● **Activity**
Lines to restate from the data below: from the one containing "Local Open Scope go_scope." to the one containing "Lemma Update_ok fn", both included. Give them again exactly, and only them.

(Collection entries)

[Start of Attachment]

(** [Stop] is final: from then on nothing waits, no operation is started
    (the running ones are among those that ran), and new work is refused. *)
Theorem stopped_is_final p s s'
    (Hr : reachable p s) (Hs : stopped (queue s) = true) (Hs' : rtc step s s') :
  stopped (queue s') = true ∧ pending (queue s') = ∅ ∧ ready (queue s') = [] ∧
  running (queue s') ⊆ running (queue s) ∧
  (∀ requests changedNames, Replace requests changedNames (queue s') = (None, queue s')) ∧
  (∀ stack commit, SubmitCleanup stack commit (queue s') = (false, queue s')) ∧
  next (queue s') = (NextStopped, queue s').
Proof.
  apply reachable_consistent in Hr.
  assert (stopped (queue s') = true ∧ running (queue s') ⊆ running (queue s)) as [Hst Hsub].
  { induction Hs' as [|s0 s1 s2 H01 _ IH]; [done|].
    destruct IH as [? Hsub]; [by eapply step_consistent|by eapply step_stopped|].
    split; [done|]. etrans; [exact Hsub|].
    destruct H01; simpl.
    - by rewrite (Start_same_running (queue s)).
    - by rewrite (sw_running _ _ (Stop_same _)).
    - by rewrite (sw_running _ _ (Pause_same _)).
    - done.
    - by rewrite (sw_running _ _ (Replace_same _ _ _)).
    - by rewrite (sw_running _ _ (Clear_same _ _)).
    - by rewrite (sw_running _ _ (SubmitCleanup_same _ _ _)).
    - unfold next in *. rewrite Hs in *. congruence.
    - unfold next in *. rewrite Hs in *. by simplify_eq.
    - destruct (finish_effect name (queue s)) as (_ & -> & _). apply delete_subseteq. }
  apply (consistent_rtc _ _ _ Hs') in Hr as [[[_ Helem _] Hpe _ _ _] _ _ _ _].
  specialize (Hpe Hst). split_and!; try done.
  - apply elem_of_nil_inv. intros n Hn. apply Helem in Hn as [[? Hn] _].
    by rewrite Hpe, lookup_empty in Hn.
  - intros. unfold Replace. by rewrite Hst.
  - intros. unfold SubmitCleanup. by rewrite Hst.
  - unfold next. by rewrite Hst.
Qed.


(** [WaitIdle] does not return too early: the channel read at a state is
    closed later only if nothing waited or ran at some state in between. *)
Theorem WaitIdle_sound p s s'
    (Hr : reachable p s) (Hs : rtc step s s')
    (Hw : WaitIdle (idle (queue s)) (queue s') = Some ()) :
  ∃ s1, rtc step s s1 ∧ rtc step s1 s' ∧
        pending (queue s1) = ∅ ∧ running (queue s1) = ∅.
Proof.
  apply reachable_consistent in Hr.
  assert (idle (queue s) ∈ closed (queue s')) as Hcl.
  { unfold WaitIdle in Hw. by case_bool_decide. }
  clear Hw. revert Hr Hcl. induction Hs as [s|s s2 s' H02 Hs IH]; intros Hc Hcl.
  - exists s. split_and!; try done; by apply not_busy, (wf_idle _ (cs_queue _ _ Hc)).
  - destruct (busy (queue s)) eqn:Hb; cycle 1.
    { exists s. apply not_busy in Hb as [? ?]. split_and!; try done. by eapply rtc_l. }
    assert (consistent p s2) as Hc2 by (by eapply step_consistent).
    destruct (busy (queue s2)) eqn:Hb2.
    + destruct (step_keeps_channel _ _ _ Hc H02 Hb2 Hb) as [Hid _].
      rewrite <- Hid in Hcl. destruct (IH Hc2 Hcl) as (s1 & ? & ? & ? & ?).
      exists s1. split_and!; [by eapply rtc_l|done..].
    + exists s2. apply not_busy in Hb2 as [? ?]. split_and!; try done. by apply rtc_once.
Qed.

[End of Attachment]
[Start of Attachment]

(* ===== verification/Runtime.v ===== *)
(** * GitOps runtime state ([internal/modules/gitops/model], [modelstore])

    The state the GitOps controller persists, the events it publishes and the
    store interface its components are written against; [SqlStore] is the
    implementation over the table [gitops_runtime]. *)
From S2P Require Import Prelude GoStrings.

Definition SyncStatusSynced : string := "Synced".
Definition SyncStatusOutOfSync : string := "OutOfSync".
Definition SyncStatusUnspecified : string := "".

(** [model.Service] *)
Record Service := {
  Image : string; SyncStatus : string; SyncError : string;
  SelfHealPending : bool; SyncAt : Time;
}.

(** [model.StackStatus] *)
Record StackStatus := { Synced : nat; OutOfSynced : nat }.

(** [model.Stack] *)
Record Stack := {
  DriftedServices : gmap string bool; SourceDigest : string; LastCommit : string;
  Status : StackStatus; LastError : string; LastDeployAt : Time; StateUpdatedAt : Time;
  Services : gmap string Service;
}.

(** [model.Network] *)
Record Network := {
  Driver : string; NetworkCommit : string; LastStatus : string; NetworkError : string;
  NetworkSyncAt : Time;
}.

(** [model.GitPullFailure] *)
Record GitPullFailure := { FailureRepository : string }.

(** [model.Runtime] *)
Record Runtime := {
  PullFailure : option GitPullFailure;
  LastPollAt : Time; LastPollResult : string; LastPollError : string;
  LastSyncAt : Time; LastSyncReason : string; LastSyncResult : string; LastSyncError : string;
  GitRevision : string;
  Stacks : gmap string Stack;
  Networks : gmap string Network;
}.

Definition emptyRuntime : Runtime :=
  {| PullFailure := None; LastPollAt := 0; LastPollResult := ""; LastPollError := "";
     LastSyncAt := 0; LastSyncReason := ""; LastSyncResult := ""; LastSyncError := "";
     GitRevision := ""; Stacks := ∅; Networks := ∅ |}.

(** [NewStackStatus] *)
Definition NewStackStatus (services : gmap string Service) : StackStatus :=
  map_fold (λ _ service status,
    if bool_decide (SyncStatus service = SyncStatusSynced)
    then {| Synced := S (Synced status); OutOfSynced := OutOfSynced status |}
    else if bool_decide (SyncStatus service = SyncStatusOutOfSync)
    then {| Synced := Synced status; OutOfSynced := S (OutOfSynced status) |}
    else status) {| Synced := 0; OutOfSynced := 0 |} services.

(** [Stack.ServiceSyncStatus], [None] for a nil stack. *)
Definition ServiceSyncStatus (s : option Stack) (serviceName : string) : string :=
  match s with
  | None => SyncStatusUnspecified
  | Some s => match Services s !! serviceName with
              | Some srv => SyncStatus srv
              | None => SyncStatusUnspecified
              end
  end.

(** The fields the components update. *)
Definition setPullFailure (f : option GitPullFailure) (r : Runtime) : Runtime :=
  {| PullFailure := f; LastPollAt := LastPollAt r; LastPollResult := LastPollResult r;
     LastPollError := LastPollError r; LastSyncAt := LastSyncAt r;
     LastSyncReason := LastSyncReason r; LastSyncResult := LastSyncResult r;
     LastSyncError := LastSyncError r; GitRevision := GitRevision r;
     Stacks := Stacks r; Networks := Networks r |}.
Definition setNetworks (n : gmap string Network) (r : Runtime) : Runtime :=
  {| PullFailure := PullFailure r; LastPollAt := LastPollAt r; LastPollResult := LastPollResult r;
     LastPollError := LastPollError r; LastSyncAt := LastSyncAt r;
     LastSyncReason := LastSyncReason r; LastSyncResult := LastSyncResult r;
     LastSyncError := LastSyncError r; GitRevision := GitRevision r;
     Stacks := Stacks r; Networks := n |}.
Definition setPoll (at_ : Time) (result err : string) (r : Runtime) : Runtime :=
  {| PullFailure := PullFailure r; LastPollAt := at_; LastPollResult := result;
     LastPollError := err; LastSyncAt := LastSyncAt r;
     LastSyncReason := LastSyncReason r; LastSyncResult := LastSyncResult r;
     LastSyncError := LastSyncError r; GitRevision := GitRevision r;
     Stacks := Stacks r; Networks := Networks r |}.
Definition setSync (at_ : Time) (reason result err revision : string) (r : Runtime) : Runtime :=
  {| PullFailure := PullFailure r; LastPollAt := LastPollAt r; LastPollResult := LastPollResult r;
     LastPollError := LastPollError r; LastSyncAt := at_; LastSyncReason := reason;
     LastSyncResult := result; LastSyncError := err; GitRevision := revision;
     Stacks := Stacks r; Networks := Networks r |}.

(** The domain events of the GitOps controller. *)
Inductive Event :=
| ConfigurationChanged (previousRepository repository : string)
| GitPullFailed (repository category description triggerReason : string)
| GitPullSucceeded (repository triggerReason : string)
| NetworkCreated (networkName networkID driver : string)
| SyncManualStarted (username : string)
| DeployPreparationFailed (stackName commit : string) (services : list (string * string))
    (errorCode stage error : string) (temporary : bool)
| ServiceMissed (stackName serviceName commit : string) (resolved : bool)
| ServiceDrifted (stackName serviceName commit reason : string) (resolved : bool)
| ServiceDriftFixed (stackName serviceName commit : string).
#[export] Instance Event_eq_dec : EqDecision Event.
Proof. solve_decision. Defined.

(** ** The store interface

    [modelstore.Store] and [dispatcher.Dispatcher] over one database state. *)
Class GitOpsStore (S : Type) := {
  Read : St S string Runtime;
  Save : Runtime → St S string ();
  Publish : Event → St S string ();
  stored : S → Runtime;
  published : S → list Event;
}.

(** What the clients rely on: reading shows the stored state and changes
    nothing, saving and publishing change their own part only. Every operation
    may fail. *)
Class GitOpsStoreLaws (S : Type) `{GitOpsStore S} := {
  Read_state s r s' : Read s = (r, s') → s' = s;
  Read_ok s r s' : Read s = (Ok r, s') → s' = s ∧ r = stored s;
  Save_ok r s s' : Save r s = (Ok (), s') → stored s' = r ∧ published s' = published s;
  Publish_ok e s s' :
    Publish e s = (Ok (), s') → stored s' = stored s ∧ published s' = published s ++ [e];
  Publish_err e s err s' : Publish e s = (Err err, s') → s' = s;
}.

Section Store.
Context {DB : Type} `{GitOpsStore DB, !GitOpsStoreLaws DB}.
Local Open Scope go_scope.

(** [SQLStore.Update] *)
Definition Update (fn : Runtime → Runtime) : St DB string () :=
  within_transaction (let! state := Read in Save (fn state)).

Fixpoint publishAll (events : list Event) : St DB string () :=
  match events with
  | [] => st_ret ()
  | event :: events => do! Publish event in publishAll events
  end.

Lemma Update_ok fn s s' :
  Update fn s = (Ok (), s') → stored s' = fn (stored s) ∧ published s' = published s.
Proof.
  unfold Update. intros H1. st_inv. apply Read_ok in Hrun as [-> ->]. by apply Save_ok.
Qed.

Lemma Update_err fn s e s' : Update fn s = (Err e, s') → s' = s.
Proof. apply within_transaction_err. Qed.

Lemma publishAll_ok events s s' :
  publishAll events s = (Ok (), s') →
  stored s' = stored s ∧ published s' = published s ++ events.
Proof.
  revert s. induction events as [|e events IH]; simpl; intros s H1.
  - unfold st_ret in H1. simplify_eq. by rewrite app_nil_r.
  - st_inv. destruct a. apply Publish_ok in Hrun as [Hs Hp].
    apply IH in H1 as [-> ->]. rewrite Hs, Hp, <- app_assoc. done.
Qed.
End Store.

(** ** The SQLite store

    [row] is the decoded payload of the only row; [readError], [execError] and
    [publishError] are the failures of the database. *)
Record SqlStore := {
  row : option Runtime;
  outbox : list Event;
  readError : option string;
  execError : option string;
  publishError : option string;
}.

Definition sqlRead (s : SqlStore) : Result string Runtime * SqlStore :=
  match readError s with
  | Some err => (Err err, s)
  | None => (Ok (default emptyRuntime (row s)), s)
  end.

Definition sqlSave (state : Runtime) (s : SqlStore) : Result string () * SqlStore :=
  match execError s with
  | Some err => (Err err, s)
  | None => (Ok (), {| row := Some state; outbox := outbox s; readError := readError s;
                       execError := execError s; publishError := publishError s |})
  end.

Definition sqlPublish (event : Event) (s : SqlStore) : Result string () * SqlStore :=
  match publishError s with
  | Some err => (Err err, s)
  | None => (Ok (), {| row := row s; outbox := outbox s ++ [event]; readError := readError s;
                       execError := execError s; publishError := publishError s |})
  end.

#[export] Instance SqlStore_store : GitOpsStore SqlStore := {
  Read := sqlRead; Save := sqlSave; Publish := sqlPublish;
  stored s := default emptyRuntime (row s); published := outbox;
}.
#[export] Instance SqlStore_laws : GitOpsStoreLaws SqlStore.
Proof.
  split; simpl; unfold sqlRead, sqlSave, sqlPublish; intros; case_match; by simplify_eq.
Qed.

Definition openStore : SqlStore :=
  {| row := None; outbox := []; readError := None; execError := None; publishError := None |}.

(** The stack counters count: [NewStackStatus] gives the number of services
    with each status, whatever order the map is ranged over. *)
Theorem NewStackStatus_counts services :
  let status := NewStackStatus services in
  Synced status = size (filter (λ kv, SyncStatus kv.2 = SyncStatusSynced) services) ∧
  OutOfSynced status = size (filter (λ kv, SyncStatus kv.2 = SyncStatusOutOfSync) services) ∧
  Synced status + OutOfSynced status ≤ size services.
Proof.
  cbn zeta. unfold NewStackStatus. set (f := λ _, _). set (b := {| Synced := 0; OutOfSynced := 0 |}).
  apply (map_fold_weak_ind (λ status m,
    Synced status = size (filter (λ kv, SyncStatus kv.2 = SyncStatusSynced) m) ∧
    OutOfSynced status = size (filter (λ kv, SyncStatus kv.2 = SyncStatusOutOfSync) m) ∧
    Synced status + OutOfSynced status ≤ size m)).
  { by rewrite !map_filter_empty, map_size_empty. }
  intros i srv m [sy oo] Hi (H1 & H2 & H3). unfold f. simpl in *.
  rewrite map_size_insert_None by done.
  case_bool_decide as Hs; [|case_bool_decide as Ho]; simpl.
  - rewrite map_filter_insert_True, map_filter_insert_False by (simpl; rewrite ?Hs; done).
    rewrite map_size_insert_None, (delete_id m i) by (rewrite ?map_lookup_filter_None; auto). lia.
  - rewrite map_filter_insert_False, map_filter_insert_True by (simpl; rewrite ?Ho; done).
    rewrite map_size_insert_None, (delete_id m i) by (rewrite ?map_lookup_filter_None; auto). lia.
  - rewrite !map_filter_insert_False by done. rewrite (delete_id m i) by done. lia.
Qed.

[End of Attachment]

● **Result of this task**
Local Open Scope go_scope.

(** [SQLStore.Update] *)
Definition Update (fn : Runtime → Runtime) : St DB string () :=
  within_transaction (let! state := Read in Save (fn state)).

Fixpoint publishAll (events : list Event) : St DB string () :=
  match events with
  | [] => st_ret ()
  | event :: events => do! Publish event in publishAll events
  end.

Lemma Update_ok fn s s' :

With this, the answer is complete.